> **Entries shown**
(** * Swiss-system tournament: standings and pairings

    A shallow embedding of [tournament.py].  The module talks to a
    PostgreSQL store through psycopg2; the store is modelled by its
    tables, by the relational meaning of the two SELECT statements the
    module sends, and by a script of faults that the driver calls may
    raise.  Python exceptions are explicit outcomes. *)

From Stdlib Require Import List ZArith Lia Bool String Arith PeanoNat.
From Stdlib Require Import Permutation.
Import ListNotations.

Local Open Scope string_scope.
Local Open Scope list_scope.
Local Open Scope Z_scope.

(** ** Tables *)

Module Sql.

(** A row of table [players]: [(player_id, player_name)].  Rows are kept
    in insertion order, that is, registration order. *)
Definition player : Type := (Z * string)%type.

(** A row of table [matches]: [(win_player_id, lose_player_id)]. *)
Definition match_row : Type := (Z * Z)%type.

Record Tables : Type := mkTables {
  players : list player;
  matches : list match_row
}.

(** Modelled from the spec: the schema file is not part of the sources.
    The spec's data model gives [player_id] as a unique identifier and
    both columns of a match as required references to players. *)
Definition schema_ok (t : Tables) : Prop :=
  NoDup (map fst (players t)) /\
  forall m, In m (matches t) ->
            In (fst m) (map fst (players t)) /\ In (snd m) (map fst (players t)).

(** ** Relational operators *)

(** [SELECT k, COUNT( * ) FROM ... GROUP BY k]: one row per distinct key. *)
Definition group_count (keys : list Z) : list (Z * Z) :=
  map (fun k => (k, Z.of_nat (count_occ Z.eq_dec keys k))) (nodup Z.eq_dec keys).

(** [l FULL OUTER JOIN r ON on]: every matching pair, every left row
    without a partner padded with NULL on the right, then every right
    row without a partner padded with NULL on the left. *)
Definition full_outer_join {A B : Type} (on : A -> B -> bool)
           (l : list A) (r : list B) : list (option A * option B) :=
  flat_map (fun a => match filter (on a) r with
                     | [] => [(Some a, None)]
                     | bs => map (fun b => (Some a, Some b)) bs
                     end) l
  ++ map (fun b => (None, Some b))
         (filter (fun b => negb (existsb (fun a => on a b) l)) r).

(** [COALESCE(x, y)] and [COALESCE(x, 0)]. *)
Definition coalesce {A : Type} (x y : option A) : option A :=
  match x with Some _ => x | None => y end.

Definition coalesce0 (x : option Z) : Z :=
  match x with Some v => v | None => 0 end.

(** ** Views *)

(** Modelled from the spec: views [winners] and [losers] are defined in
    the schema file, which is not part of the sources.  The query's
    comment says they group the winners and the losers of table
    [matches]; the spec counts appearances as winner and as loser. *)
Definition winners (t : Tables) : list (Z * Z) :=
  group_count (map fst (matches t)).

Definition losers (t : Tables) : list (Z * Z) :=
  group_count (map snd (matches t)).

(** ** The standings query *)

(** A row of the CTE [player_standing]. *)
Record standing_cte : Type := mkCte {
  cte_player_id : option Z;
  cte_wins : Z;
  cte_loss : Z;
  cte_total : Z
}.
(** X11. When a tracked path that was seen before is no longer found, the
    cycle sends exactly one Remove event for it and resets its entry to the
    empty state. *)
Theorem removed_path_is_reported_and_forgotten fs tracked p st oldInfo e :
  reachable tracked -> tracked !! p = Some st ->
  info st = Some oldInfo ->
  Lstat fs p = Fail e -> IsNotExist (Some e) = true ->
  sends fs st = [sendEvent {| Name := p; op := Remove |}] /\
  events_for p (tick fs tracked).2 = [{| Name := p; op := Remove |}] /\
  (tick fs tracked).1 !! p = Some (empty_state p).
Proof.
  intros Hr Hp Hi HL HN. apply reachable_keyed in Hr.
  assert (path st = p) as Hpath by (by apply (Hr p st)). subst p.
  assert (tick_entry fs st =
          (Some (empty_state (path st)),
           [sendEvent {| Name := path st; op := Remove |}])) as Hte.
  { rewrite (tick_entry_not_exist fs st e) by done. by rewrite Hi. }
  assert (sends fs st = [sendEvent {| Name := path st; op := Remove |}]) as Hs.
  { unfold sends. by rewrite Hte. }
  split; [done|]. split.
  - rewrite (tick_events_for fs tracked (path st) st) by done. by rewrite Hs.
  - rewrite (tick_lookup fs tracked (path st) st) by done.
    unfold next_state. by rewrite Hte.
Qed.

(** X12. A tracked path that has not been seen and is still not found
    stays silent: the iteration sends nothing and the entry is untouched. *)
Theorem unseen_absent_path_is_silent fs tracked p st e :
  reachable tracked -> tracked !! p = Some st ->
  info st = None ->
  Lstat fs p = Fail e -> IsNotExist (Some e) = true ->
  sends fs st = [] /\ (tick fs tracked).1 !! p = Some st.
Proof.
  intros Hr Hp Hi HL HN. apply reachable_keyed in Hr.
  assert (path st = p) as Hpath by (by apply (Hr p st)). subst p.
  assert (tick_entry fs st = (None, [])) as Hte.
  { rewrite (tick_entry_not_exist fs st e) by done. by rewrite Hi. }
  split.
  - unfold sends. by rewrite Hte.
  - rewrite (tick_lookup fs tracked (path st) st) by done.
    unfold next_state. by rewrite Hte.
Qed.

Lemma file_changed_spec (i oldInfo : FileInfo) :
  negb (Time_eqb (ModTime i) (ModTime oldInfo)) || negb (Z.eqb (Size i) (Size oldInfo)) = true <->
  ModTime i <> ModTime oldInfo \/ Size i <> Size oldInfo.
Proof.
  rewrite !orb_true_iff, !negb_true_iff.
  rewrite <- !not_true_iff_false, Z.eqb_eq, Time_eqb_eq. tauto.
Qed.

(** X13. For a tracked path seen before and now found not to be a
    symlink, the cycle sends exactly one Write event if and only if the
    modification time or the size differs from the stored one, and no
    event if and only if neither differs; either way the entry now holds
    the new [info] and no target. *)
Theorem file_write_iff_changed fs tracked p st oldInfo i :
  reachable tracked -> tracked !! p = Some st ->
  info st = Some oldInfo ->
  seen_as_file fs p i ->
  (events_for p (tick fs tracked).2 = [{| Name := p; op := Write |}] <->
   ModTime i <> ModTime oldInfo \/ Size i <> Size oldInfo) /\
  (events_for p (tick fs tracked).2 = [] <->
   ~ (ModTime i <> ModTime oldInfo \/ Size i <> Size oldInfo)) /\
  (tick fs tracked).1 !! p =
    Some {| path := p; info := Some i; target := ""; targetInfo := None |}.
Proof.
  intros Hr Hp Hi [HL HS]. apply reachable_keyed in Hr.
  assert (path st = p) as Hpath by (by apply (Hr p st)). subst p.
  rewrite (tick_events_for fs tracked (path st) st) by done.
  rewrite (tick_lookup fs tracked (path st) st) by done.
  unfold sends, next_state. rewrite (tick_entry_not_symlink fs st i) by done.
  simpl. rewrite Hi. rewrite <- file_changed_spec.
  destruct (negb (Time_eqb (ModTime i) (ModTime oldInfo)) || _);
    simpl; (split; [|split]); try done; split; try done; intros H; by try destruct H.
Qed.

(** X14. When the target of a tracked symlink was present at the previous
    observation and [os.Stat] now reports it as not found, the cycle sends
    exactly one Remove event for the symlink's path; the entry keeps the
    symlink's [info] and the resolved target path and loses its
    [targetInfo]. *)
Theorem vanished_target_is_reported fs tracked p st oldTi i t e :
  reachable tracked -> tracked !! p = Some st ->
  targetInfo st = Some oldTi ->
  Lstat fs p = Ok i -> is_symlink i = true -> Readlink fs p = Ok t ->
  Stat fs (resolve p t) = Fail e ->
  chain_has_PathError e = true -> IsNotExist (Some e) = true ->
  sends fs st = [sendEvent {| Name := p; op := Remove |}] /\
  events_for p (tick fs tracked).2 = [{| Name := p; op := Remove |}] /\
  (tick fs tracked).1 !! p =
    Some {| path := p; info := Some i; target := resolve p t; targetInfo := None |}.
Proof.
  intros Hr Hp Hold HL HS HR HT HPE HN. apply reachable_keyed in Hr.
  assert (path st = p) as Hpath by (by apply (Hr p st)). subst p.
  rewrite (tick_events_for fs tracked (path st) st) by done.
  rewrite (tick_lookup fs tracked (path st) st) by done.
  unfold sends, next_state.
  rewrite (tick_entry_target_stat_error fs st i t e) by done.
  simpl. by rewrite HPE, Hold.
Qed.
(** * EDB console: a shallow embedding of [edb.py]

    [edb.py] is the line-oriented front end of the Energy-interference-free
    Debugger: it reads command lines, tokenises them, dispatches each to a
    [cmd_*] function and renders what the debug engine ([pyedb.edb]) returns.

    The console is stateful Python: it prints, writes files, mutates the
    globals [active_mode] and [monitor], raises and catches exceptions and
    blocks on the engine.  It is embedded as a state-and-exception monad over
    a [world] record.  The engine itself is not part of the file; every call
    into it (and into [time.sleep]) is answered from a replay script of
    replies held in the world, and every call is recorded in a call log.

    Conventions:
    - Python objects are the constructors of [value]; a field that may be
      [None] is an [option].
    - Strings are byte strings; the string methods are those of the ASCII
      range.
    - Floats are abstract: conversions, subtraction and formatting come from
      a [Runtime] instance, as do the [repr] of engine objects and the text
      of a traceback.
    - The shared enumeration tables of the engine come from a
      [HostCommHeader] instance.
    - The command history ([readline], [atexit]) is left out. *)

From Stdlib Require Import ZArith String Ascii List Bool Lia.
From Stdlib Require DecimalString HexadecimalString.
From stdpp Require Import base strings gmap list.

Local Open Scope Z_scope.

(** ** Python built-ins used by the console *)

Module Py.

(** Exceptions.  [KeyboardInterrupt] and [SystemExit] derive from
    [BaseException] only; every other class derives from [Exception].  For
    the built-in error classes only the class is modelled, not the message. *)
Inductive exn :=
| KeyboardInterrupt
| SystemExit
| Exception (msg : string)
| TypeError
| ValueError
| KeyError
| IndexError
| AttributeError
| OSError
| EngineError (cls : string).
Lemma trusted_key_is_account_id_witness :
  exists funcDef' log,
    addLayer (answering None) prepending_service "hello" configured_function
      = Some (Completed, funcDef', log)
    /\ truthy (env_of funcDef' "NEW_RELIC_ACCOUNT_ID") = true
    /\ env_of funcDef' "NEW_RELIC_TRUSTED_ACCOUNT_KEY"
       = env_of funcDef' "NEW_RELIC_ACCOUNT_ID".
Proof.
  destruct (completed_run
              (addLayer (answering None) prepending_service "hello" configured_function))
    as (funcDef' & log & H); [vm_compute; reflexivity|].
  exists funcDef', log. split; [exact H|].
  destruct (trusted_key_is_account_id _ _ _ _ _ _ H) as (Ht & He & _).
  split; [exact Ht|]. rewrite He. reflexivity.
Defined.

(** A completed run always installs a wrapper: the node wrapper for a
    runtime matching "nodejs", the python wrapper for the others.  The
    handler the function had is kept in NEW_RELIC_LAMBDA_HANDLER, and the
    name and the runtime of the definition stay. *)
Theorem handler_wrapped_original_kept
    (lookup : string -> value -> exchange) (sls : Serverless)
    (funcName : string) (funcDef funcDef' : FuncDef) (log : list log_line) :
  addLayer lookup sls funcName funcDef = Some (Completed, funcDef', log) ->
  exists runtime,
    effective_runtime sls funcDef = VStr runtime
    /\ fd_handler funcDef'
       = VStr (if includes "nodejs" runtime
               then "newrelic-lambda-wrapper.handler"
               else "newrelic_lambda_wrapper.handler")
    /\ env_of funcDef' "NEW_RELIC_LAMBDA_HANDLER" = fd_handler funcDef
    /\ fd_name funcDef' = fd_name funcDef
    /\ fd_runtime funcDef' = fd_runtime funcDef.
Proof.
  intros H.
  assert (Henv : env_of funcDef' "NEW_RELIC_LAMBDA_HANDLER" = fd_handler funcDef).
  { rewrite (completed_environment _ _ _ _ _ _ H). unfold settled_environment. cbv zeta.
    do 7 (rewrite env_get_insert_ne by discriminate). apply env_get_insert_eq. }
  destruct (addLayer_completed_inv _ _ _ _ _ _ H)
    as (runtime & arn & already & _ & _ & Hrt & Hsup & _ & _ & Hi).
  exists runtime. split; [exact Hrt|].
  destruct (instrument_inv _ _ _ _ _ _ _ Hi)
    as (found & handler' & pkg' & _ & _ & Hh & _ & Hd).
  split; [|split; [exact Henv|rewrite Hd; split; reflexivity]].
  rewrite Hd. cbn [fd_handler].
  apply indexOf_string_in in Hsup. unfold supported_runtimes in Hsup. cbn [In] in Hsup.
  destruct Hsup as [<-|[<-|[<-|[<-|[<-|[<-|[]]]]]]];
    cbn in Hh; injection Hh as <-; reflexivity.
Qed.

Lemma handler_wrapped_original_kept_witness :
  exists funcDef' log,
    addLayer (answering None) prepending_service "hello" configured_function
      = Some (Completed, funcDef', log)
    /\ fd_handler funcDef' = VStr "newrelic_lambda_wrapper.handler"
    /\ env_of funcDef' "NEW_RELIC_LAMBDA_HANDLER" = VStr "handler.main".
Proof.
  destruct (completed_run
              (addLayer (answering None) prepending_service "hello" configured_function))
    as (funcDef' & log & H); [vm_compute; reflexivity|].
  exists funcDef', log. split; [exact H|].
  destruct (handler_wrapped_original_kept _ _ _ _ _ _ H)
    as (runtime & Hrt & Hh & Henv & _).
  vm_compute in Hrt. injection Hrt as <-. split; [exact Hh|exact Henv].
Defined.
(** * Converge: dependency resolution, node values, the user and param
      resources and the status wire schema

    A shallow embedding of
      - package load  (ResolveDependencies and its generators),
      - package node  (New and WithValue, as their tests use them),
      - package user  (User.Check, User.Apply, SetUserAddOptions),
      - package param (Preparer.Prepare),
      - package pb    (the protobuf declaration of the status stream),
    one Module per Go package, followed by the properties proved of them. *)

From Stdlib Require Import Ascii ZArith Lia.
From Stdlib Require OrderedTypeEx.
From stdpp Require Import base strings list gmap sets sorting.
From Equations Require Import Equations.

#[local] Set Warnings "-register-all".

(* ===================================================================== *)
(** * Part I: the program                                                 *)
(* ===================================================================== *)

(** Go's [error] values.  [fmt.Errorf] and [errors.New] build an error
    from its message; the sentinels and the typed errors of os/user are
    compared by identity or by type in the code, so each has its own
    constructor. *)
Inductive error :=
| Errorf (msg : string)
| ErrNotFound                         (* parse.ErrNotFound *)
| ErrUnsupported                      (* user.ErrUnsupported *)
| UnknownUserError (name : string)    (* os/user *)
| UnknownUserIdError (uid : string)   (* os/user *)
| UnknownGroupIdError (gid : string)  (* os/user *).

(** strings.Contains *)
Fixpoint Contains (s substr : string) : bool :=
  String.prefix substr s
  || match s with
     | EmptyString => false
     | String _ r => Contains r substr
     end.

(** sort.Strings: ascending byte-wise order.  The order on strings is
    total and the members sorted here are distinct, so the result does
    not depend on the algorithm; insertion into a sorted list is used. *)
Fixpoint insertString (s : string) (l : list string) : list string :=
  match l with
  | [] => [s]
  | x :: r => if String.leb s x then s :: l else x :: insertString s r
  end.

Definition sort_Strings (l : list string) : list string :=
  foldr insertString [] l.

(* --------------------------------------------------------------------- *)
(** ** package parse (declared outside the files at hand)                 *)
(* --------------------------------------------------------------------- *)
Module parse.

(** The resolver reads a parse node through three accessors only; a
    node is represented by what each of them returns, a Go pair of a
    value and an error. *)
Record Node := {
  GetStringSlice_depends : list string * option error;  (* GetStringSlice("depends") *)
  GetStrings : list string * option error;              (* GetStrings() *)
  GetString_group : string * option error               (* GetString("group") *)
}.

End parse.

(** The [interface{}] payload of a vertex. *)
Inductive Value :=
| VInt (n : Z)                   (* plain data without methods: 1, 2 in the tests *)
| VParse (p : parse.Node)        (* *parse.Node *)
| VGroupable (group : string)    (* a value with a Group() string method: &aGroupable{group} *)
| VTask (name : string)          (* any other payload, such as a prepared task *).

(** The type assertion [v.(Groupable)]. *)
Definition asGroupable (v : Value) : option string :=
  match v with
  | VGroupable g => Some g
  | _ => None
  end.

(** The type assertion [v.( *parse.Node)]. *)
Definition asParseNode (v : Value) : option parse.Node :=
  match v with
  | VParse p => Some p
  | _ => None
  end.

(** The text the verb %T prints for a payload. *)
Definition typeName (v : Value) : string :=
  match v with
  | VInt _ => "int"
  | VParse _ => "*parse.Node"
  | VGroupable _ => "*node_test.aGroupable"
  | VTask name => name
  end.

(* --------------------------------------------------------------------- *)
(** ** package node                                                       *)
(* --------------------------------------------------------------------- *)
Module node.

Record Node := { ID : string; Group : string; value : Value }.

(** The method [Value()]. *)
Definition Value_of (n : Node) : Value := value n.

(** Modelled from the spec: node.go itself is not among the sources
    (only its tests are).  "Group is an optional string; it is set
    automatically from Value when the value exposes a Group() string
    capability and that string is non-empty." *)
Definition groupFrom (v : Value) : string :=
  match asGroupable v with
  | Some g => if String.eqb g "" then "" else g
  | None => ""
  end.

(** Modelled from the spec: [node.New(id, value)]. *)
Definition New (id : string) (v : Value) : Node :=
  {| ID := id; Group := groupFrom v; value := v |}.

(** Modelled from the spec: [n.WithValue(value)], "a fresh node" that
    keeps the ID, carries the new value and has its group set from it. *)
Definition WithValue (n : Node) (v : Value) : Node :=
  {| ID := ID n; Group := groupFrom v; value := v |}.

(** Nodes are handled through pointers ( *node.Node ).  The store maps
    an address to the node it holds; an address is an index into the
    store and allocation extends it. *)
Abbreviation Store := (list Node).
Abbreviation ptr := nat.

Definition alloc (n : Node) (h : Store) : ptr * Store := (length h, h ++ [n]).

(** [p := node.New(id, v)] *)
Definition NewPtr (id : string) (v : Value) (h : Store) : ptr * Store :=
  alloc (New id v) h.

(** [q := p.WithValue(v)]; [None] is the nil dereference. *)
Definition WithValuePtr (p : ptr) (v : Value) (h : Store) : option (ptr * Store) :=
  match h !! p with
  | Some n => Some (alloc (WithValue n v) h)
  | None => None
  end.

(** An assignment to one of the exported fields of a node. *)
Inductive Assignment :=
| SetID (id : string)         (* p.ID = id *)
| SetGroup (group : string)   (* p.Group = group *).

Definition assignField (a : Assignment) (n : Node) : Node :=
  match a with
  | SetID id => {| ID := id; Group := Group n; value := value n |}
  | SetGroup g => {| ID := ID n; Group := g; value := value n |}
  end.

Definition assign (p : ptr) (a : Assignment) (h : Store) : option Store :=
  match h !! p with
  | Some n => Some (<[p := assignField a n]> h)
  | None => None
  end.

(** Reading through a pointer. *)
Definition deref (p : ptr) (h : Store) : option Node := h !! p.

End node.

(* --------------------------------------------------------------------- *)
(** ** package graph (declared outside the files at hand)                 *)
(* --------------------------------------------------------------------- *)
Module graph.

(** The text before the last slash of [s], if [s] has a slash. *)
Fixpoint beforeLastSlash (s : string) : option string :=
  match s with
  | EmptyString => None
  | String c r =>
      match beforeLastSlash r with
      | Some p => Some (String c p)
      | None => if Ascii.eqb c "/"%char then Some EmptyString else None
      end
  end.

(** Modelled from the spec: "Every vertex has a hierarchical string ID
    composed of slash-separated segments."  The parent drops the last
    segment; an ID of one segment has the parent ".", the value the
    callers in package load test for. *)
Definition ParentID (id : string) : string :=
  default "." (beforeLastSlash id).

(** Modelled from the spec: "SiblingID(id, name) (replace last segment)". *)
Definition SiblingID (id name : string) : string :=
  match beforeLastSlash id with
  | Some p => p +:+ "/" +:+ name
  | None => name
  end.

(** Modelled from the spec: "AreSiblingIDs(a,b) (same parent)". *)
Definition AreSiblingIDs (a b : string) : bool :=
  String.eqb (ParentID a) (ParentID b).

(** Modelled from the spec: "The empty/root ID denotes the synthetic
    root": the root is the vertex whose ID is the one segment [root];
    the callers test for the empty ID themselves. *)
Definition IsRoot (id : string) : bool := String.eqb id "root".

> **Problem requirements**
Please make an exact copy of the lines above from the line with "one Module per" through the line with "(** The resolver", both ends included.

> **Task solution**
    one Module per Go package, followed by the properties proved of them. *)

From Stdlib Require Import Ascii ZArith Lia.
From Stdlib Require OrderedTypeEx.
From stdpp Require Import base strings list gmap sets sorting.
From Equations Require Import Equations.

#[local] Set Warnings "-register-all".

(* ===================================================================== *)
(** * Part I: the program                                                 *)
(* ===================================================================== *)

(** Go's [error] values.  [fmt.Errorf] and [errors.New] build an error
    from its message; the sentinels and the typed errors of os/user are
    compared by identity or by type in the code, so each has its own
    constructor. *)
Inductive error :=
| Errorf (msg : string)
| ErrNotFound                         (* parse.ErrNotFound *)
| ErrUnsupported                      (* user.ErrUnsupported *)
| UnknownUserError (name : string)    (* os/user *)
| UnknownUserIdError (uid : string)   (* os/user *)
| UnknownGroupIdError (gid : string)  (* os/user *).

(** strings.Contains *)
Fixpoint Contains (s substr : string) : bool :=
  String.prefix substr s
  || match s with
     | EmptyString => false
     | String _ r => Contains r substr
     end.

(** sort.Strings: ascending byte-wise order.  The order on strings is
    total and the members sorted here are distinct, so the result does
    not depend on the algorithm; insertion into a sorted list is used. *)
Fixpoint insertString (s : string) (l : list string) : list string :=
  match l with
  | [] => [s]
  | x :: r => if String.leb s x then s :: l else x :: insertString s r
  end.

Definition sort_Strings (l : list string) : list string :=
  foldr insertString [] l.

(* --------------------------------------------------------------------- *)
(** ** package parse (declared outside the files at hand)                 *)
(* --------------------------------------------------------------------- *)
Module parse.

(** The resolver reads a parse node through three accessors only; a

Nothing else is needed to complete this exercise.